GIO also has a selection of Ensemble presets located in 'Combos & FX' and 'Moods' folders. These multis provide a variety of imaginatively layered patches and effects, further expanding the already considerable range of musical textures. For a full list of the library's contents, download the manual at www.garritan.com/IO/Garritan_Instant_Orchestra_Manual.pdf.
GIO doesn't use keyswitches, but offers so much mod-wheel control over timbre that you're unlikely to miss them. Although velocity is used as the default primary volume controller, the mod wheel, MIDI CC11 (expression) and CC02 (breath control) also control volume. This allows you to determine the initial volume response via strength of touch, then swell or fade sustained notes with the wheel, expression pedal or wind controller. Alternatively, velocity volume control can be de-activated (as in GPO): when you do that, velocity becomes an attack controller, enabling you to trigger fast note attacks with quick key presses.
Working with GIO and Aria is very fast: patches load quickly, and even a full 16-patch ensemble can be ready to play in five to 10 seconds.

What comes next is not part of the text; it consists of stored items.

(** Error detection of the checksum: on a page whose checksum verifies,
    overwriting any aligned 4-byte word of the data by a different word makes
    [verifyChecksum] false. *)
Theorem checksum_detects_word p k w old dat' :
  page_wf p → verifyChecksum p = true → (k < 1008)%nat →
  length w = 4%nat → Forall byte_ok w →
  read_bytes (pdata p) (4 * k) 4 = Some old → w ≠ old →
  write_bytes (pdata p) (4 * k) w = Some dat' →
  verifyChecksum (mkPage (header p) dat') = false.
Proof.
  intros (Hh & Hl & Hb) Hv Hk Hw Hwok Hold Hne Hwr.
  unfold verifyChecksum in *. cbn [header] in *. apply Z.eqb_eq in Hv. apply Z.eqb_neq.
  unfold with_header in *. cbn [header pdata] in *.
  assert (header_wf (set_checksum 0 (header p))) as Hh0
    by (apply header_wf_checksum; [unfold fits; lia|exact Hh]).
  rewrite (checksum_data_word _ (pdata p) dat' k w old) by assumption.
  rewrite <- Hv. intros Heq. apply Hne.
  assert (Z.lxor (le_value old) (le_value w) = 0) as Hx.
  { rewrite <- (Z.lxor_0_l (Z.lxor _ _)), <- (Z.lxor_nilpotent (checksum (header p))),
      Z.lxor_assoc, <- Heq. by rewrite Z.lxor_nilpotent. }
  apply Z.lxor_eq in Hx. pose proof (read_bytes_length _ _ _ _ Hold) as Hol.
  rewrite <- (le_bytes_value w), <- (le_bytes_value old), Hx by
    eauto using Forall_read_bytes. by rewrite Hw, Hol.
Qed.

(** A new page verifies its checksum: it was computed with the field at zero. *)
Lemma Page_new_verifies id table : verifyChecksum (Page_new id table) = true.
Proof. unfold verifyChecksum, Page_new. apply Z.eqb_refl. Qed.

Lemma checksum_detects_word_witness :
  verifyChecksum (mkPage (header (Page_new 3 1))
    (take 8 (pdata (Page_new 3 1)) ++ [1; 0; 0; 0] ++ drop 12 (pdata (Page_new 3 1)))) = false.
Proof.
  assert (length (pdata (Page_new 3 1)) = 4032%nat) as Hl
    by (apply (Page_new_wf 3 1); unfold fits; lia).
  apply (checksum_detects_word (Page_new 3 1) 2 [1; 0; 0; 0] [0; 0; 0; 0]).
  - apply Page_new_wf; unfold fits; lia.
  - apply Page_new_verifies.
  - lia.
  - done.
  - repeat constructor; unfold byte_ok; lia.
  - apply read_bytes_Some. split; [rewrite Hl; lia|reflexivity].
  - done.
  - apply write_bytes_Some. split; [rewrite Hl; simpl; lia|reflexivity].
Defined.

(** ** Slots *)

Definition slot_wf (s : PageSlot) : Prop :=
  fits 16 (slot_offset s) ∧ fits 16 (slot_length s) ∧ fits 16 (slot_flags s) ∧ fits 16 (slot_next s).

Lemma length_slot_bytes s : length (slot_bytes s) = 8%nat.
Proof. unfold slot_bytes. by rewrite !length_app, !length_le_bytes. Qed.

Lemma bytes_slot_bytes s : slot_wf s → bytes_slot (slot_bytes s) = s.
Proof.
  intros (Ho & Hl & Hf & Hn). destruct s as [o l f n]; simpl in *. unfold bytes_slot.
  change (field (slot_bytes _) 0 2) with (le_value (le_bytes 2 o)).
  change (field (slot_bytes _) 2 2) with (le_value (le_bytes 2 l)).
  change (field (slot_bytes _) 4 2) with (le_value (le_bytes 2 f)).
  change (field (slot_bytes _) 6 2) with (le_value (le_bytes 2 n)).
  by rewrite !le_value_bytes_fits.
Qed.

Deleting patches is instant: you click on the patch name, select 'empty' (sensibly placed at the top of the menu) and it's gone. To undo any edits you've done on a patch, just hit 'reload' and the original will be restored.
Although established film composers can still command a decent fee and employ real orchestras to perform their scores, background music for lower-profile media needs to be produced more quickly and cheaply than ever. TV composers are now paid less than they were 15 years ago, and producers want finished music delivered in double-quick time; in such a climate, it makes sense to work quickly and efficiently.

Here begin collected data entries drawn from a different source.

Lemma pool_ok_push p pid f :
  pool_ok p → latched f = false →
  (size (<[pid := f]> (frames p)) ≤ pool_size p)%nat →
  pool_ok (push_lru pid (set_frames (<[pid := f]> (frames p)) p)).
Proof.
  intros [] Hl Hs. constructor; cbn; try done.
  - apply NoDup_cons. split; [|done]. intros (x & Hx & Hin)%list_elem_of_fmap.
    rewrite Forall_forall in ok_fresh0. apply ok_fresh0 in Hin. rewrite <- Hx in Hin. lia.
  - constructor; [simpl; lia|]. eapply Forall_impl; [exact ok_fresh0|]. simpl. lia.
  - by rewrite !dom_insert_L, ok_dom0.
  - intros pid' n. destruct (decide (pid' = pid)) as [->|].
    + rewrite lookup_insert_eq. intros [= <-]. left.
    + rewrite lookup_insert_ne by done. intros Hn%ok_iter0. by right.
  - intros pid' g. destruct (decide (pid' = pid)) as [->|];
      rewrite ?lookup_insert_eq, ?lookup_insert_ne by done; naive_solver.
Qed.

Lemma pool_ok_updateLRU p pid : pool_ok p → is_Some (frames p !! pid) → pool_ok (updateLRU pid p).
Proof.
  intros Hok [f Hf]. pose proof Hok as [].
  assert (is_Some (lru_iterators p !! pid)) as [n Hn].
  { apply elem_of_dom. rewrite ok_dom0. by eapply elem_of_dom_2. }
  unfold updateLRU. rewrite Hn. constructor; cbn; try done.
  - apply NoDup_cons. split; [|by apply erase_node_nodup].
    intros (x & Hx & [Hin _]%erase_node_spec)%list_elem_of_fmap.
    rewrite Forall_forall in ok_fresh0. apply ok_fresh0 in Hin. rewrite <- Hx in Hin. lia.
  - constructor; [simpl; lia|]. eapply Forall_impl; [by apply erase_node_fresh|]. simpl. lia.
  - rewrite dom_insert_L, ok_dom0. apply elem_of_dom_2 in Hf. set_solver.
  - intros pid' m. destruct (decide (pid' = pid)) as [->|Hne].
    + rewrite lookup_insert_eq. intros [= <-]. left.
    + rewrite lookup_insert_ne by done. intros Hm. right. apply erase_node_spec.
      split; [by apply ok_iter0|]. simpl. intros ->. apply Hne. by eapply ok_iter_inj.
Qed.

Lemma pool_ok_writeToDisk p pid f :
  pool_ok p → frames p !! pid = Some f → pool_ok (writeToDisk pid f p).
Proof.
  intros Hok Hf. unfold writeToDisk. destruct (ps_write _ _ _ _) as [s b].
  apply (pool_ok_frame (set_store s p) pid f); [by apply pool_ok_store|done|].
  exact (ok_latch _ Hok _ _ Hf).
Qed.

(** ** Victims *)

Lemma lru_scan_cases fs l :
  (lru_scan fs l = INVALID_PAGE_ID ∧ Forall (λ x, unpinned_in fs x.2 = false) l) ∨
  ∃ l1 n l2, l = l1 ++ (n, lru_scan fs l) :: l2 ∧ unpinned_in fs (lru_scan fs l) = true ∧
    Forall (λ x, unpinned_in fs x.2 = false) l1.
Proof.
  induction l as [|[n q] l IH]; simpl; [left; auto|].
  destruct (unpinned_in fs q) eqn:Hq.
  - right. exists [], n, l. auto.
  - destruct IH as [[-> Hall]|(l1 & m & l2 & Hl & Hu & Hall)]; [left|right].
    + split; [done|]. by constructor.
    + exists ((n, q) :: l1), m, l2. split; [by rewrite Hl at 1|]. split; [done|]. by constructor.
Qed.

Definition unpinned p (pid : Z) : Prop := unpinned_in (frames p) pid = true.

Lemma unpinned_frame p pid : unpinned p pid → ∃ f, frames p !! pid = Some f ∧ isPinned f = false.
Proof.
  unfold unpinned, unpinned_in. destruct (frames p !! pid) as [f|]; [|done].
  intros Hn%negb_true_iff. eauto.
Qed.

Lemma frame_in_list p pid : pool_ok p → is_Some (frames p !! pid) → ∃ n, (n, pid) ∈ lru_list p.
Proof.
  intros [] Hf%elem_of_dom. rewrite <- ok_dom0, elem_of_dom in Hf. destruct Hf as [n Hn]. eauto.
Qed.

(** The victim: the last node of the list with an unpinned frame; there is none
    only when every frame is pinned. *)
Lemma selectVictim_spec p :
  pool_ok p →
  selectVictim p = (p, lru_scan (frames p) (reverse (lru_list p))) ∧
  let v := lru_scan (frames p) (reverse (lru_list p)) in
  (v = INVALID_PAGE_ID ∧ ∀ pid, ¬ unpinned p pid) ∨
  (unpinned p v ∧ ∃ l1 n l2, lru_list p = l1 ++ (n, v) :: l2 ∧
     Forall (λ x, ¬ unpinned p x.2) l2).
Proof.
  intros Hok. split; [unfold selectVictim; by rewrite (ok_strategy _ Hok)|]. cbv zeta.
  destruct (lru_scan_cases (frames p) (reverse (lru_list p)))
    as [[-> Hall]|(l1 & n & l2 & Hl & Hu & Hall)]; [left|right].
  - split; [done|]. intros pid Hp. destruct (unpinned_frame _ _ Hp) as (f & Hf & _).
    destruct (frame_in_list p pid Hok ltac:(eauto)) as [n Hn].
    rewrite Forall_forall in Hall. specialize (Hall (n, pid)). simpl in Hall.
    unfold unpinned in Hp. rewrite Hall in Hp; [done|]. by apply elem_of_reverse.
  - split; [done|]. exists (reverse l2), n, (reverse l1). split.
    + apply (f_equal reverse) in Hl. rewrite reverse_involutive, reverse_app, reverse_cons in Hl.
      rewrite <- app_assoc in Hl. exact Hl.
    + rewrite Forall_forall in Hall |- *. intros x Hx Hu'. rewrite elem_of_reverse in Hx.
      unfold unpinned in Hu'. by rewrite Hall in Hu'.
Qed.

(** A turn of the eviction loop. *)
Lemma evictPage_spec p :
  pool_ok p →
  ((∀ pid, ¬ unpinned p pid) ∧ evictPage p = Some p) ∨
  frames p !! INVALID_PAGE_ID ≠ None ∧ evictPage p = Some p ∨
  ∃ v f l1 n l2 p', evictPage p = Some p' ∧ pool_ok p' ∧
    frames p !! v = Some f ∧ isPinned f = false ∧
    lru_list p = l1 ++ (n, v) :: l2 ∧ Forall (λ x, ¬ unpinned p x.2) l2 ∧
    frames p' = delete v (frames p) ∧ pool_size p' = pool_size p ∧
    file_manager p' = file_manager (if dirty f then writeToDisk v f p else p).
Proof.
  intros Hok. destruct (selectVictim_spec p Hok) as [Hsel Hv]. cbv zeta in Hv.
  unfold evictPage. rewrite Hsel. set (v := lru_scan _ _) in *. case_decide as Hinv.
  { destruct Hv as [[_ Hall]|[Hu _]]; [by left|right; left].
    destruct (unpinned_frame _ _ Hu) as (f & Hf & _). rewrite <- Hinv, Hf. done. }
  right; right. destruct Hv as [[? _]|[Hu (l1 & n & l2 & Hl & Hall)]]; [done|].
  destruct (unpinned_frame _ _ Hu) as (f & Hf & Hp). rewrite Hf. cbn [mbind option_bind].
  set (q := if dirty f then _ else _).
  assert (pool_ok q ∧ lru_iterators q = lru_iterators p ∧ delete v (frames q) = delete v (frames p)
    ∧ pool_size q = pool_size p ∧
    file_manager q = file_manager (if dirty f then writeToDisk v f p else p)) as (Hq & Hit & Hfr & Hps & Hfm).
  { unfold q. destruct (dirty f); [|done].
    split; [by apply pool_ok_stats, pool_ok_writeToDisk|]. unfold writeToDisk.
    destruct (ps_write _ _ _ _) as [s b]. cbn. by rewrite delete_insert_eq. }
  assert (is_Some (lru_iterators p !! v)) as [m Hm].
  { apply elem_of_dom. rewrite (ok_dom _ Hok). by eapply elem_of_dom_2. }
  destruct (drop_frame v q) as [q'|] eqn:Hd.
  2:{ unfold drop_frame in Hd. by rewrite Hit, Hm in Hd. }
  exists v, f, l1, n, l2, (set_stats count_eviction q').
  split; [done|]. split; [by eapply pool_ok_stats, pool_ok_drop|].
  unfold drop_frame in Hd. rewrite Hit, Hm in Hd. injection Hd as <-. cbn.
  by rewrite Hfr.
Qed.

(** ** Making room *)

Definition pinned_frames p : gmap Z BufferFrame := filter (λ kf, isPinned kf.2 = true) (frames p).

Lemma pinned_frames_le p : (size (pinned_frames p) ≤ size (frames p))%nat.
Proof. apply map_subseteq_size, map_filter_subseteq. Qed.

Lemma all_pinned p :
  (∀ pid, ¬ unpinned p pid) → pinned_frames p = frames p.
Proof.
  intros Hall. apply map_filter_id. intros pid f Hf. simpl.
  specialize (Hall pid). unfold unpinned, unpinned_in in Hall. rewrite Hf in Hall.
  by destruct (isPinned f).
Qed.

Lemma pinned_frames_delete p p' v f :
  frames p !! v = Some f → isPinned f = false → frames p' = delete v (frames p) →
  pinned_frames p' = pinned_frames p.
Proof.
  intros Hf Hp Hd. unfold pinned_frames. rewrite Hd, map_filter_delete. apply delete_id.
  apply map_lookup_filter_None. right. intros g Hg. simplify_eq/=. by rewrite Hp.
Qed.

Lemma evict_while_ok fuel limit p p' :
  pool_ok p → evict_while fuel limit p = Some p' →
  pool_ok p' ∧ (size (frames p') < limit)%nat ∧ pool_size p' = pool_size p.
Proof.
  revert p. induction fuel as [|fuel IH]; intros p Hok; simpl;
    (case_decide; [|intros; simplify_eq; split_and!; [done|lia|done]]); [done|].
  intros (q & Hq & Hw)%bind_Some.
  destruct (evictPage_spec p Hok)
    as [[_ Heq]|[[_ Heq]|(v & f & l1 & n & l2 & q' & Heq & Hok' & _ & _ & _ & _ & _ & Hps & _)]];
    rewrite Heq in Hq; simplify_eq; [by apply IH..|].
  destruct (IH _ Hok' Hw) as (? & ? & ?). split_and!; [done|done|congruence].
Qed.

Lemma evict_while_returns fuel limit p :
  pool_ok p → frames p !! INVALID_PAGE_ID = None →
  (size (pinned_frames p) < limit)%nat → (size (frames p) ≤ fuel + (limit - 1))%nat →
  is_Some (evict_while fuel limit p).
Proof.
  revert p. induction fuel as [|fuel IH]; intros p Hok Hinv Hlt Hsz; simpl;
    (case_decide; [|by eauto]); [lia|].
  destruct (evictPage_spec p Hok)
    as [[Hall _]|[[? _]|(v & f & l1 & n & l2 & q & -> & Hq & Hf & Hp & _ & _ & Hfr & _)]];
    [rewrite (all_pinned p Hall) in Hlt; lia|done|].
  cbn [mbind option_bind]. apply IH; [done| | |].
  - rewrite Hfr. by apply lookup_delete_None; right.
  - by rewrite (pinned_frames_delete p q v f).
  - rewrite Hfr, map_size_delete_Some by eauto. lia.
Qed.

Lemma evict_while_diverges fuel limit p :
  pool_ok p → (limit ≤ size (pinned_frames p))%nat → evict_while fuel limit p = None.
Proof.
  revert p. induction fuel as [|fuel IH]; intros p Hok Hle; simpl;
    pose proof (pinned_frames_le p); rewrite decide_True by lia; [done|].
  destruct (evictPage_spec p Hok)
    as [[_ ->]|[[_ ->]|(v & f & l1 & n & l2 & q & -> & Hq & Hf & Hp & _ & _ & Hfr & _)]];
    cbn [mbind option_bind]; apply IH; try done.
  by rewrite (pinned_frames_delete p q v f).
Qed.

Lemma make_room_enough limit p : (size (frames p) < limit)%nat → make_room limit p = Some p.
Proof.
  intros Hlt. unfold make_room. destruct (size (frames p)) eqn:Hs; simpl; rewrite Hs;
    by rewrite decide_False by lia.
Qed.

Enter Garritan Instant Orchestra. For relatively little outlay, you can create a passable impression of a full orchestra, and spend more of your precious time composing rather than fiddling around with obscure articulations and huge MIDI templates. As with GPO, the sampling is less deep than high-end orchestral collections and the range of articulations is limited, but the sheer musicality of the library shines through. They say you get what you pay for, but I think in the case of GIO you get rather a lot more: Garritan has consistently demonstrated that he is on the side of the musician, and his latest library looks set to keep the musical community on board, on budget and creatively engaged.
Other libraries featuring mixed-instrument orchestral ensembles include Spitfire Albion and Project SAM's Symphobia series. However, both are considerably more expensive (and much bigger) than GIO, and lack the real-time, on-the-fly blending capabilities of the Garritan library.
Garritan Instant Orchestra is formatted exclusively for the ARIA sound engine supplied with the library, which runs stand-alone and as a VST, AU or RTAS plug-in on Windows (Windows 7, XP with SP2 or SP3, Vista) and Mac (OS X 10.5 minimum). The makers recommend a Windows Core 2 Duo or Mac Intel computer (or better) with 2GB of RAM, and installation requires 3GB of free hard drive space. Activation is done online ,using a supplied serial number. You'll be issued with a keycard PNG image, which must be dropped onto the ARIA Player screen to activate the library.